WHILE A beauty pageant contestant unabashedly admits she knows nothing about the government’s “Build, Build, Build” program, two Filipino artists look at its ideations and reimagine the sociopolitical effects of the policy.
On view until April 3 at the National Commission for Culture and the Arts (NCCA) Gallery, artists Ritchie C. Yee and Marvin Angelo Rafols Oloris present …As We, Constructs.
Amidst the ideals of industrialization, modernization, development, and change, the two artists created altered environments through the overlaying of plastic paints, ink, and found materials.
Despite sharing similar techniques, Oloris and Yee have made two distinct bodies of art, but with one goal: to critique the Precarity of society amidst the notion of stability and progress.
“Precarity,” a term used by sociologists, means the instability of having a livable life (i.e. unstable job, marginalization, abandonment of welfare, etc.)
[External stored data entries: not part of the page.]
(** C3. [pop] with [blocking == false] always returns: with 0 exactly when
    the queue is empty, and then neither the out-parameter nor the queue
    has changed; otherwise the head has left the queue for the
    out-parameter and the count before the removal, at least 1, is
    returned. *)
Theorem pop_nonblocking_zero_iff_empty q message wakes :
  exists ret message' q',
    pop q message false wakes = Returned ret message' q' /\
    (ret = 0 <-> m_queue q = []) /\
    (m_queue q = [] -> message' = message /\ q' = q) /\
    (forall head rest, m_queue q = head :: rest ->
       message' = head /\ q' = with_queue q rest /\
       ret = queue_size q /\ 1 <= ret).
Proof.
  unfold pop. destruct (m_queue q) as [| head rest] eqn:Hq.
  - exists 0, message, q. rewrite (pop_nonblocking_empty q message Hq).
    repeat split; try reflexivity; discriminate.
  - exists (queue_size q), head, (with_queue q rest).
    rewrite (pop_nonblocking_nonempty q message head rest Hq).
    pose proof (queue_size_cons q head rest Hq) as H1.
    split; [reflexivity |]. split; [| split].
    + split; [lia | discriminate].
    + discriminate.
    + intros head' rest' E. inversion E; subst. repeat split. exact H1.
Qed.

(** C10. The non-blocking [pop] does not look at the cancellation flag: on
    a cancelled, non-empty queue it removes and returns the head with the
    count before the removal, and the same call on the queue with the flag
    down gives the same count, the same message and the same stored
    messages. *)
Theorem pop_nonblocking_ignores_cancellation q message wakes head rest :
  m_cancelled q = true ->
  m_queue q = head :: rest ->
  pop q message false wakes = Returned (queue_size q) head (with_queue q rest) /\
  1 <= queue_size q /\
  pop (with_cancelled q false) message false wakes =
    Returned (queue_size q) head (with_queue (with_cancelled q false) rest).
Proof.
  intros _ Hq. unfold pop. split; [| split].
  - apply pop_nonblocking_nonempty, Hq.
  - apply (queue_size_cons q head rest Hq).
  - apply (pop_nonblocking_nonempty (with_cancelled q false)), Hq.
Qed.

(** C9. [push] does not look at the cancellation flag: on a cancelled queue
    with room left it appends the message at the tail and returns the new
    count, and the same call on the queue with the flag down returns the
    same count and stores the same messages. *)
Theorem push_ignores_cancellation q message :
  m_cancelled q = true ->
  in_size_t (m_max_capacity q) ->
  queue_size q < m_max_capacity q ->
  m_queue (snd (push q message)) = m_queue q ++ [message] /\
  fst (push q message) = queue_size q + 1 /\
  fst (push q message) = queue_size (snd (push q message)) /\
  m_cancelled (snd (push q message)) = true /\
  fst (push (with_cancelled q false) message) = fst (push q message) /\
  m_queue (snd (push (with_cancelled q false) message)) =
    m_queue (snd (push q message)).
Proof.
  intros Hc Hcap Hlt.
  destruct (push_room q message Hcap Hlt) as (Hr & Hq & Hc' & _).
  destruct (push_room (with_cancelled q false) message Hcap Hlt)
    as (Hr2 & Hq2 & _).
  rewrite Hr, Hq, Hc', Hr2, Hq2. repeat split; try assumption.
  unfold queue_size. rewrite Hq, length_app. simpl. lia.
Qed.

Lemma pop_blocking_cancelled q message wakes :
  m_cancelled q = true -> pop q message true wakes = Returned 0 message q.
Proof.
  intros Hc. unfold pop. destruct wakes; simpl;
    rewrite (pop_turn_cancelled q message 0 Hc); reflexivity.
Qed.

Lemma pop_blocking_nonempty q message wakes head rest :
  m_cancelled q = false -> m_queue q = head :: rest ->
  pop q message true wakes = Returned (queue_size q) head (with_queue q rest).
Proof.
  intros Hc Hq. unfold pop. destruct wakes; simpl;
    rewrite (pop_turn_nonempty q message 0 head rest Hc Hq); reflexivity.
Qed.

(** ** Critical sections *)

Lemma pop_turn_waits q message r :
  pop_turn q message 0 = inr r ->
  r = 0 /\ m_cancelled q = false /\ m_queue q = [].
Proof.
  unfold pop_turn. destruct (m_cancelled q); [discriminate |].
  destruct (Z.ltb_spec 0 (queue_size q)) as [H | H]; [discriminate |].
  intros E. injection E as <-.
  pose proof (queue_size_nonneg q) as Hge.
  assert (Hz : queue_size q = 0) by lia.
  repeat split; [exact Hz | apply queue_size_zero, Hz].
Qed.

(** What a critical section does to the three fields the claims are
    about: the capacity stays, the flag is never lowered, and the stored
    messages lose their head, gain a last element or stay. *)
Lemma critical_section_fields q c :
  m_max_capacity (interfere q c) = m_max_capacity q /\
  (m_cancelled q = true -> m_cancelled (interfere q c) = true) /\
  (m_queue (interfere q c) = m_queue q \/
   m_queue (interfere q c) = tl (m_queue q) \/
   (queue_size q < m_max_capacity q /\
    exists message,
      c = CallPush message /\
      m_queue (interfere q c) = m_queue q ++ [message])).
Proof.
  unfold interfere. destruct c as [message | message [|] | | |]; simpl.
  - destruct (push q message) as [ret q'] eqn:E.
    pose proof (push_fields q message) as [Hc Hm].
    pose proof (push_queue q message) as Hq. rewrite E in Hc, Hm, Hq.
    simpl in *. repeat split; [exact Hm | congruence |].
    destruct (Z.ltb_spec (queue_size q) (m_max_capacity q)).
    + right; right. split; [assumption |].
      exists message. split; [reflexivity | exact Hq].
    + left. exact Hq.
  - unfold pop_turn. destruct (m_cancelled q) eqn:Hc; simpl.
    + repeat split; auto.
    + destruct (0 <? queue_size q); simpl; repeat split; auto; discriminate.
  - unfold pop_nonblocking. destruct (0 <? queue_size q); simpl;
      repeat split; auto.
  - repeat split; auto.
  - repeat split; auto.
  - repeat split; auto.
Qed.

Lemma interfere_push q message :
  interfere q (CallPush message) = snd (push q message).
Proof. unfold interfere. simpl. destruct (push q message); reflexivity. Qed.

Lemma interference_app q w1 w2 :
  interference q (w1 ++ w2) = interference (interference q w1) w2.
Proof. unfold interference. apply fold_left_app. Qed.

(** A property of queues that every critical section keeps is kept by any
    number of them. *)
Lemma interference_keeps (P : t IMessagePtr -> Prop) :
  (forall q c, P q -> P (interfere q c)) ->
  forall w q, P q -> P (interference q w).
Proof.
  intros Hstep w. induction w as [| c w IH]; intros q Hq; simpl.
  - exact Hq.
  - apply IH, Hstep, Hq.
Qed.
(** A file of the working directory: [garbled] is a file that [open] or
    [json.load] rejects (unreadable, cut short, not JSON); no entry in the
    map is no file. *)
Inductive file : Type :=
  | garbled
  | stored (doc : json).

(** What a method asks of the outside. *)
Inductive effect : Type :=
  | write_file (path : string) (doc : json)
  | show_price_alert (products : list product)
  | show_error (msg : WorkerThread.error_message)
  | single_shot (msec : json).

Definition default_settings : settings :=
  {| columns_count := JInt 8; sidebar_columns_count := JInt 3;
     api_cooldown := JInt 2000; card_width := JInt 150;
     card_height := JInt 180; price_alert_threshold := JInt 0;
     price_alert_enabled := JBool false |}.

Definition set_buttons (st : monitor) (b : bool) : monitor :=
  {| product_cache := product_cache st;
     min_price_products := min_price_products st;
     conf := conf st; cookies := cookies st;
     refresh_interval := refresh_interval st;
     remaining_time := remaining_time st; is_paused := is_paused st;
     last_refresh_count := last_refresh_count st;
     total_products_count := total_products_count st;
     last_refresh_ids := last_refresh_ids st;
     refresh_btn := b; load_more_btn := b |}.

Definition set_index (st : monitor) (idx : gmap string json) : monitor :=
  {| product_cache := product_cache st;
     min_price_products := idx;
     conf := conf st; cookies := cookies st;
     refresh_interval := refresh_interval st;
     remaining_time := remaining_time st; is_paused := is_paused st;
     last_refresh_count := last_refresh_count st;
     total_products_count := total_products_count st;
     last_refresh_ids := last_refresh_ids st;
     refresh_btn := refresh_btn st; load_more_btn := load_more_btn st |}.

Definition set_schedule (st : monitor) (interval remaining : Z) (paused : bool)
    : monitor :=
  {| product_cache := product_cache st;
     min_price_products := min_price_products st;
     conf := conf st; cookies := cookies st;
     refresh_interval := interval;
     remaining_time := remaining; is_paused := paused;
     last_refresh_count := last_refresh_count st;
     total_products_count := total_products_count st;
     last_refresh_ids := last_refresh_ids st;
     refresh_btn := refresh_btn st; load_more_btn := load_more_btn st |}.

Definition mark (fresh : bool) (c : card) : card :=
  {| card_object_name := card_object_name c; card_name := card_name c;
     card_price := card_price c; card_image := card_image c;
     card_view_url := card_view_url c; card_fresh := fresh |}.

(** [check_price_alerts]: the list [alert_products]; [show_price_alert] is
    called with it when it is not empty. *)
Fixpoint alert_products (threshold : json) (products : list product)
    : result (list product) :=
  match products with
  | [] => Ok []
  | p :: rest =>
      b ← float_le (p_price p) threshold;
      l ← alert_products threshold rest;
      Ok (if b : bool then p :: l else l)
  end.

Definition check_price_alerts (c : settings) (products : list product)
    : result (list product) :=
  if negb (truthy (price_alert_enabled c)) then Ok []
  else
    nonpos ← le_zero (price_alert_threshold c);
    if nonpos : bool then Ok []
    else alert_products (price_alert_threshold c) products.

(** [save_min_price_products], [save_settings], [save_product_cache]: the
    document each one dumps. *)
Definition save_min_price_products (st : monitor) : effect :=
  write_file "min_price_history.json" (JObj (min_price_products st)).

Definition save_settings (st : monitor) : effect :=
  write_file "settings.json"
    (JObj (<["columns_count" := columns_count (conf st)]>
          (<["sidebar_columns_count" := sidebar_columns_count (conf st)]>
          (<["api_cooldown" := api_cooldown (conf st)]>
          (<["card_width" := card_width (conf st)]>
          (<["card_height" := card_height (conf st)]>
          (<["price_alert_threshold" := price_alert_threshold (conf st)]>
          (<["price_alert_enabled" := price_alert_enabled (conf st)]> ∅)))))))).

Definition cache_entry (pid : string) (c : card) : json :=
  JObj (<["id" := JStr pid]>
       (<["name" := JStr (card_name c)]>
       (<["price" := JFloat (card_price c)]>
       (<["image" := JStr ""]>
       (<["detail_url" := JStr (items_url pid)]> ∅))))).

Definition save_product_cache (st : monitor) : effect :=
  write_file "product_cache.json"
    (JObj (map_imap (λ pid c, Some (cache_entry pid c)) (product_cache st))).

(** [closeEvent]. *)
Definition closeEvent (st : monitor) : list effect :=
  [save_min_price_products st; save_product_cache st; save_settings st].

(** [with open(path, 'w') as f: json.dump(doc, f)] inside [try ... except
    Exception]: [open] may fail before it touches the file; once it has
    succeeded the file is empty, and it holds the whole document only when
    the block has been left. [json.dump] fails when the disk does, and
    when a string of the document cannot be encoded (a lone surrogate in a
    name): the file is then left cut short. *)
Inductive fault : Type :=
  | no_fault
  | open_fails
  | write_fails.

Definition write_json (ft : fault) (path : string) (doc : json)
    (d : gmap string file) : gmap string file :=
  match ft with
  | no_fault => <[path := stored doc]> d
  | open_fails => d
  | write_fails => <[path := garbled]> d
  end.

(** The contents of the directory while a write runs: before [open], after
    [open], after the block. *)
Definition during_write (path : string) (doc : json) (d : gmap string file)
    : list (gmap string file) :=
  [d; <[path := garbled]> d; <[path := stored doc]> d].

Definition perform (ft : fault) (e : effect) (d : gmap string file)
    : gmap string file :=
  match e with
  | write_file path doc => write_json ft path doc d
  | _ => d
  end.

(** [load_settings]: what the [try] block makes of the decoded file, and
    the whole method. *)
Definition read_settings (doc : json) : result settings :=
  a ← dict_get doc "columns_count" (JInt 8);
  b ← dict_get doc "sidebar_columns_count" (JInt 3);
  c ← dict_get doc "api_cooldown" (JInt 2000);
  w ← dict_get doc "card_width" (JInt 150);
  h ← dict_get doc "card_height" (JInt 180);
  t ← dict_get doc "price_alert_threshold" (JInt 0);
  e ← dict_get doc "price_alert_enabled" (JBool false);
  Ok {| columns_count := a; sidebar_columns_count := b; api_cooldown := c;
        card_width := w; card_height := h; price_alert_threshold := t;
        price_alert_enabled := e |}.

Definition load_settings (f : option file) (s : settings) : settings :=
  match f with
  | None => s
  | Some garbled => s
  | Some (stored doc) =>
      match read_settings doc with Ok s' => s' | Raise _ => s end
  end.

(** [data.items()]. *)
Definition items (doc : json) : result (gmap string json) :=
  match doc with
  | JObj m => Ok m
  | _ => Raise AttributeError
  end.

(** The first exception of a loop over the entries of a dict. *)
Definition first_raise {A} (f : string → json → result A)
    (m : gmap string json) : option exn :=
  head (omap (λ kv, match f kv.1 kv.2 with Raise e => Some e | Ok _ => None end)
             (map_to_list m)).

Definition for_items {A} (f : string → json → result A)
    (m : gmap string json) : result (gmap string A) :=
  match first_raise f m with
  | Some e => Raise e
  | None =>
      Ok (map_imap (λ k v, match f k v with Ok a => Some a | Raise _ => None end) m)
  end.

(** The entry [load_min_price_products] keeps for a record: an [id] is
    added when the record has none. *)
Definition ensure_id (name : string) (product : json) : result json :=
  has ← contains "id" product;
  if has : bool then Ok product
  else set_item product "id" (JStr (replace_space name)).

(** [load_min_price_products]: what the [try] block makes of the decoded
    file, and the whole method. *)
Definition read_min_price_products (doc : json) : result (gmap string json) :=
  data ← items doc;
  for_items ensure_id data.

Definition load_min_price_products (f : option file) (idx : gmap string json)
    : gmap string json :=
  match f with
  | None => idx
  | Some garbled => ∅
  | Some (stored doc) =>
      match read_min_price_products doc with
      | Ok idx' => idx'
      | Raise _ => ∅
      end
  end.

Section with_builtins.
Context `{!PyBuiltins}.

(** The two calls of [setFixedSize] in [add_product_card], for the card
    ([self.card_width], [self.card_height]) and for its image
    ([self.card_width - 10], [int(self.card_height * 0.55)]). *)
Definition fixed_sizes (c : settings) : result unit :=
  w ← qt_int (card_width c);
  h ← qt_int (card_height c);
  _ ← qt_int (JInt (w - 10));
  Ok ().

(** [add_product_card]; [c] holds the card sizes of the window. *)
Definition add_product_card (c : settings) (product : json) (is_new : bool)
    : result card :=
  pid ← subscript product "id";
  _ ← fixed_sizes c;
  has_image ← contains "image" product;
  img ← (if has_image : bool
         then v ← subscript product "image";
              Ok (if truthy v then Some v else None)
         else Ok None);
  n ← subscript product "name";
  name ← match n with JStr s => Ok s | _ => Raise TypeError end;
  pr ← subscript product "price";
  price ← format_2f pr;
  has_url ← contains "detail_url" product;
  url ← (if has_url : bool then subscript product "detail_url"
         else Ok (JStr (items_url (py_str pid))));
  Ok {| card_object_name := "product_" +:+ py_str pid;
        card_name := name; card_price := price; card_image := img;
        card_view_url := url; card_fresh := is_new |}.

(** [load_product_cache]: what the [try] block makes of the decoded file,
    and the whole method. *)
Definition read_product_cache (c : settings) (doc : json)
    : result (gmap string card) :=
  cache_data ← items doc;
  for_items (λ _ data, add_product_card c data false) cache_data.

Definition load_product_cache (c : settings) (f : option file)
    (cache : gmap string card) : gmap string card :=
  match f with
  | None => cache
  | Some garbled => ∅
  | Some (stored doc) =>
      match read_product_cache c doc with
      | Ok cards => cards ∪ cache
      | Raise _ => ∅
      end
  end.

(** [self.cooldown_spinner.setValue(self.api_cooldown // 1000)]: the floor
    division of a float is a float, which [setValue] refuses. *)
Definition cooldown_seconds (v : json) : result Z :=
  match v with
  | JInt z => qt_int (JInt (z / 1000))
  | JBool _ => Ok 0%Z
  | _ => Raise TypeError
  end.

(** [init_ui], as far as it reads the attributes set before it: the cookie
    goes into a line edit, the cooldown and the column count into spin
    boxes; the countdown starts from the interval. (The layout it ends
    with finds the count of the cards already set.) *)
Definition init_ui (st : monitor) : result monitor :=
  cookie ← dict_get (cookies st) "cookie" (JStr "");
  _ ← qt_str cookie;
  _ ← cooldown_seconds (api_cooldown (conf st));
  _ ← qt_int (columns_count (conf st));
  Ok (set_schedule st (refresh_interval st) (refresh_interval st)
                   (is_paused st)).

(** [ProductMonitor.__init__]: the defaults, the settings, the cache (its
    cards made with the sizes just loaded), [init_ui], and last the index.
    The cookies come from [load_cookies]. An exception of [init_ui] is
    caught nowhere: the window is not built. *)
Definition init (cookie_jar : json) (d : gmap string file) : result monitor :=
  let s := load_settings (d !! "settings.json") default_settings in
  let cache := load_product_cache s (d !! "product_cache.json") ∅ in
  st ← init_ui
         {| product_cache := cache;
            min_price_products := ∅;
            conf := s; cookies := cookie_jar;
            refresh_interval := 5; remaining_time := 0; is_paused := false;
            last_refresh_count := 0; total_products_count := size cache;
            last_refresh_ids := ∅;
            refresh_btn := true; load_more_btn := true |};
  Ok (set_index st
        (load_min_price_products (d !! "min_price_history.json")
                                 (min_price_products st))).

(** The loop of [update_products] over the batch: a new id gets a card, a
    known id has its card restyled and labelled as just refreshed. *)
Definition upsert (s : settings) (cache : gmap string card) (p : product)
    : result (gmap string card * bool) :=
  match cache !! p_id p with
  | None =>
      c ← add_product_card s (product_json p) true;
      Ok (<[p_id p := c]> cache, true)
  | Some old_card => Ok (<[p_id p := mark true old_card]> cache, false)
  end.

Fixpoint upsert_all (s : settings) (cache : gmap string card)
    (new_products_count : nat) (products : list product)
    : gmap string card * nat * option exn :=
  match products with
  | [] => (cache, new_products_count, None)
  | p :: rest =>
      match upsert s cache p with
      | Ok (cache', is_new) =>
          upsert_all s cache'
            (if is_new : bool then S new_products_count else new_products_count)
            rest
      | Raise e => (cache, new_products_count, Some e)
      end
  end.

(** The cards of the previous batch lose their mark. *)
Definition unmark (ids : gset string) (cache : gmap string card)
    : gmap string card :=
  map_imap (λ pid c, Some (if bool_decide (pid ∈ ids) then mark false c else c))
           cache.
Yee is focused on the tenacity and decomposition of the things we’ve always seen, made, and built but taken for granted, while Oloris’s works are fragile visions of what has yet to be built.
The two artists’ works look into the destruction of the “Build, Build, Build” dictum that plague society: martial law in Mindanao, the war on drugs, the killings, and the rise of poverty and criminality.
Through their art, these two men essay to round out a variety of social truths, no matter how base, stolid, or distressing they may seem to be, and in the process evolve into active critics of their contemporary milieus.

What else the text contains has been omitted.